### THE TASK
All lines from the one including "let sessions := select" to the bottom of the entries below should be repeated exactly, both ends kept.

### EXTRACTED ENTRIES

(* ===== verification/Boards.v ===== *)
(** The live boards: the state of a room (web/room_state.py), the room board of the
    facilities office (web/ifo.py), a guard's monitor, room page and locator
    (web/guard.py), a checker's floor board and list of online classes (web/checker.py).
    They only read, but for the notice of a missing meeting link. *)
From S2P Require Import Prelude Python Model Effects Ops Sample Campus Resolvers Scan Checker Reporting Utilization Web.
From Stdlib Require Import String Ascii.
From stdpp Require Import strings.
Open Scope Z_scope.

(** ** web/room_state.py *)
Inductive RoomState := R_ABSENT | R_STARTING | R_IN_SESSION | R_FREE | R_IDLE.
#[global] Instance RoomState_eq_dec : EqDecision RoomState.
Proof. solve_decision. Defined.
Definition ROOM_STATE_ORDER (s : RoomState) : Z :=
  match s with R_ABSENT => 0 | R_STARTING => 1 | R_IN_SESSION => 2 | R_FREE => 3 | R_IDLE => 4 end.
Definition ROOM_PROBLEM_STATES : list RoomState := [R_ABSENT; R_STARTING].

Definition occupies (db : DB) (s : Session) (room : Room) : bool :=
  if is_virtual room then true else negb (effective_online db s).
Record Tile := mk_tile {
  tile_room : Room;
  tile_session : option Session;
  tile_next : option Session;
  tile_count : Z;
  tile_state : RoomState
}.
(** The state of a room whose class [current] is under way at [now] *)
Definition current_state (current : Session) (now grace : Z) : RoomState :=
  match ses_status current with
  | ACTIVE => R_IN_SESSION
  | ABSENT => R_ABSENT
  | COMPLETED => R_FREE
  | _ => if ses_sched_start current + grace <? now then R_ABSENT else R_STARTING
  end.
Definition in_slot (now : Z) (s : Session) : bool :=
  (ses_sched_start s <=? now) && (now <? ses_sched_end s).
Definition room_tile (db : DB) (room : Room) (sessions : list Session) (now grace : Z) : Tile :=
  let sessions := select (λ s, occupies db s room) sessions in
  let current := List.find (in_slot now) sessions in
  let upcoming := select (λ s, now <? ses_sched_start s) sessions in
  mk_tile room current (head upcoming) (Z.of_nat (length sessions))
    (match current with
     | None => match sessions with [] => R_IDLE | _ => R_FREE end
     | Some s => current_state s now grace
     end).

### EXPECTED ANSWER
  let sessions := select (λ s, occupies db s room) sessions in
  let current := List.find (in_slot now) sessions in
  let upcoming := select (λ s, now <? ses_sched_start s) sessions in
  mk_tile room current (head upcoming) (Z.of_nat (length sessions))
    (match current with
     | None => match sessions with [] => R_IDLE | _ => R_FREE end
     | Some s => current_state s now grace
     end).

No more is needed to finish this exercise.